Manuel Adrián Mellán Heredia (born 12 September 1945) is a Peruvian retired footballer. Nicknamed "Mane", he played as a forward for various Peruvian clubs throughout the 1970s as he was commonly known for playing for Deportivo Municipal and Atlético Chalaco.

==Career==
Following his move from Pisco to Lima at the age of 9, he would play football in La Victoria District where Hugo Sotil would also play at growing up. He began his senior career with Atlético Deportivo Olímpico for the 1964 season where he would score many goals and make many notable performances. Following several brief stints for several clubs for the next three years, his uncle Cornelio Heredia would recommend him to play for Mariscal Sucre and despite making relatively few appearances for the club, it would be enough for him to score 10 goals by the 1968 Torneo Descentralizado but his contributions could not prevent the club from being relegated from the top flight of Peruvian football.

He would then be picked up by Juan Aurich for the 1969 Torneo Descentralizado as he would play sixteen matches and score two goals over the course of the season. Following a brief spell with Octavio Espinosa for the 1970 Torneo Descentralizado, he would be signed up to play for Deportivo Municipal. During the course of the next four years with the club, he would make 140 appearances and score 67 goals as he would become a famous icon for the club throughout the 1970s due to his historical goal count. Despite being give various offers to travel to play for countries based in neighboring countries Ecuador and Colombia, he chose to stay in Peru, playing for Juan Aurich once more for the 1975 Torneo Descentralizado, performing well throughout his brief tenure. In the 1976 Torneo Descentralizado, he would then play for Atlético Chalaco where he would experience one of his best seasons with 24 goals. Following another season with the Callao-based club, he would return to play for Deportivo Municipal for the 1978 Torneo Descentralizado but wouldn't enjoy the same success as his prior tenure as he was no longer within the starting XI for the club.

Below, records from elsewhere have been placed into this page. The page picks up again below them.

(* ===== verification/CasDemo.v ===== *)
(** * brokkr-cas: concrete instances

    A hash of the shape of SHA-256, error texts, a codec for results, and small
    stores: the concrete inputs on which the theorems of [CasTheorems] are
    evaluated. *)

From stdpp Require Import prelude gmap strings pretty.
From Stdlib Require Import Lia Strings.Byte.
From S2P Require Import Prelude Machine Bytes Common Redb Cas CasBackends Bloom HotTier Tiered Ring Replicated ActionCache Gc GcBarrier.

Local Open Scope N_scope.

Fixpoint zeros (n : nat) : string := match n with O => "" | S n => "0" +:+ zeros n end.

(** A stand-in for SHA-256: one of two hashes, by the first byte. *)
Definition hex_a : string := zeros 15 +:+ "a" +:+ zeros 48.
Definition hex_b : string := zeros 15 +:+ "b" +:+ zeros 48.

#[export] Instance demo_sha : Sha256 := λ b, match b with x00 :: _ => hex_a | _ => hex_b end.

#[export] Instance demo_sha_spec : Sha256Spec.
Proof. intros [|[] b]; split; vm_compute; reflexivity. Qed.

#[export] Instance demo_err_text : ErrText := {|
  digest_error_text _ := "digest";
  cas_error_text _ := "cas"
|}.

#[export] Instance demo_sha_bytes : Sha256Bytes := λ b, b.

Definition blob_a : bytes := [x00; x01].
Definition blob_b : bytes := [x01; x02; x03].
Definition digest_a : Digest := Digest_of blob_a.
Definition digest_b : Digest := Digest_of blob_b.

(** ** A codec for results *)

Definition pbd_tuple (d : pb_Digest) : string * Z := (pd_hash d, pd_size_bytes d).
Definition tuple_pbd (t : string * Z) : pb_Digest := mkpbDigest t.1 t.2.

Definition result_tuple (r : ActionResult) :=
  ((λ f, (of_path f, pbd_tuple <$> of_digest f)) <$> output_files r,
   (λ d, (od_path d, pbd_tuple <$> tree_digest d, pbd_tuple <$> root_directory_digest d)) <$> output_directories r,
   exit_code r, (stdout_raw r, pbd_tuple <$> stdout_digest r), (stderr_raw r, pbd_tuple <$> stderr_digest r), ar_other r).

Definition tuple_result (t : list (string * option (string * Z))
    * list (string * option (string * Z) * option (string * Z))
    * Z * (bytes * option (string * Z)) * (bytes * option (string * Z)) * bytes) : ActionResult :=
  let '(files, dirs, code, out, err, other) := t in
  mkActionResult ((λ f, mkOutputFile f.1 (tuple_pbd <$> f.2)) <$> files)
    ((λ d, mkOutputDirectory d.1.1 (tuple_pbd <$> d.1.2) (tuple_pbd <$> d.2)) <$> dirs)
    code out.1 (tuple_pbd <$> out.2) err.1 (tuple_pbd <$> err.2) other.

Lemma tuple_pbd_tuple (o : option pb_Digest) : tuple_pbd <$> (pbd_tuple <$> o) = o.
Proof. by destruct o as [[]|]. Qed.

Lemma fmap_fmap_id {A B} (f : A → B) (g : B → A) (l : list A) : (∀ x, g (f x) = x) → g <$> (f <$> l) = l.
Proof.
  intros Hgf. rewrite <-list_fmap_compose. rewrite <-(list_fmap_id l) at 2. apply list_fmap_ext.
  intros _ x _. apply Hgf.
Qed.

Lemma tuple_result_tuple r : tuple_result (result_tuple r) = r.
Proof.
  destruct r as [fs ds code raw out rawe err other]. unfold tuple_result, result_tuple; simpl.
  rewrite !tuple_pbd_tuple. f_equal; apply fmap_fmap_id.
  - intros [p d]; simpl. by rewrite tuple_pbd_tuple.
  - intros [p t r]; simpl. by rewrite !tuple_pbd_tuple.
Qed.

#[export] Instance demo_ar_codec : ArCodec := {|
  enc_result r := pos_to_bytes (encode (result_tuple r));
  dec_result b := match decode (bytes_to_pos b) with
    | Some t => inr (tuple_result t) | None => inl "malformed result" end
|}.

#[export] Instance demo_ar_codec_spec : ArCodecSpec.
Proof.
  intros r. unfold dec_result, enc_result; simpl. rewrite bytes_to_pos_to_bytes, decode_encode.
  by rewrite tuple_result_tuple.
Qed.

(** ** Stores *)

(** An empty redb store whose first insert will fail on its own. *)
Definition demo_redb : RedbCas := RedbCas_open ∅ [None; None; Some (TxnFailed "disk full")].

(** Two tiers over a filter over redb. *)
Definition demo_store : TieredCas (BloomCas RedbCas) :=
  TieredCas_new (BloomCas_new demo_redb 64 3) 16.

Definition demo_batch : list (Digest * bytes) := [(digest_a, blob_a); (digest_b, blob_b)].

Lemma demo_store_ok : cas_ok demo_store.
Proof.
  apply TieredCas_new_ok; [|done]. split_and!; [|apply Bloom_sized_wf|]; simpl.
  - intros h b. simpl. by rewrite lookup_empty.
  - intros d. unfold rc_has. simpl. by rewrite lookup_empty.
Qed.

Definition demo_node (id : string) : RingNode := mkRingNode id ("http://" +:+ id) Healthy.
Definition demo_topology : Topology := mkTopology u64_1 [demo_node "a"; demo_node "b"; demo_node "c"] 3.

Definition demo_pool : gmap string InMemoryCas :=
  list_to_map ((λ id, (id, InMemoryCas_new)) <$> ["a"; "b"; "c"]).

Lemma demo_pool_ok : pool_ok demo_pool.
Proof.
  intros id c Hc d b. apply elem_of_list_to_map_2, list_elem_of_fmap in Hc as (id' & [= _ ->] & _).
  simpl. by rewrite lookup_empty.
Qed.

(** A result that refers to one uploaded blob. *)
Definition demo_result : ActionResult :=
  mkActionResult [mkOutputFile "out" (Some (mkpbDigest (hash digest_a) (size_bytes digest_a)))] [] 0 [] None [] None [].

Definition demo_job : Job := mkJob digest_b [(digest_a, blob_a)] demo_result.

Definition demo_stores : Stores InMemoryCas RedbActionCache :=
  mkStores InMemoryCas_new (RedbActionCache_open ∅ []).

He chose to spend his final season with Atlético Chalaco for the 1979 Torneo Descentralizado due to his age and would retire by the end of the season.

==Personal life==
Manuel is the younger brother of fellow footballer Fernando Mellán who primarily played for Sporting Cristal as a defender. He is also the nephew of Cornelio Heredia who played for Peru throughout the 1940s and the 1950s. He currently teaches as an instructor within the youth sector of Deportivo Municipal, notably coaching Adrián Ascues. Following the death of teammate and club legend Hugo Sotil, Mellán would participate in a posthumous ceremony dedicated to him alongside other players of his generation including Héctor Chumpitaz, Luis La Fuente, Eusebio Acasuzo and José Velásquez.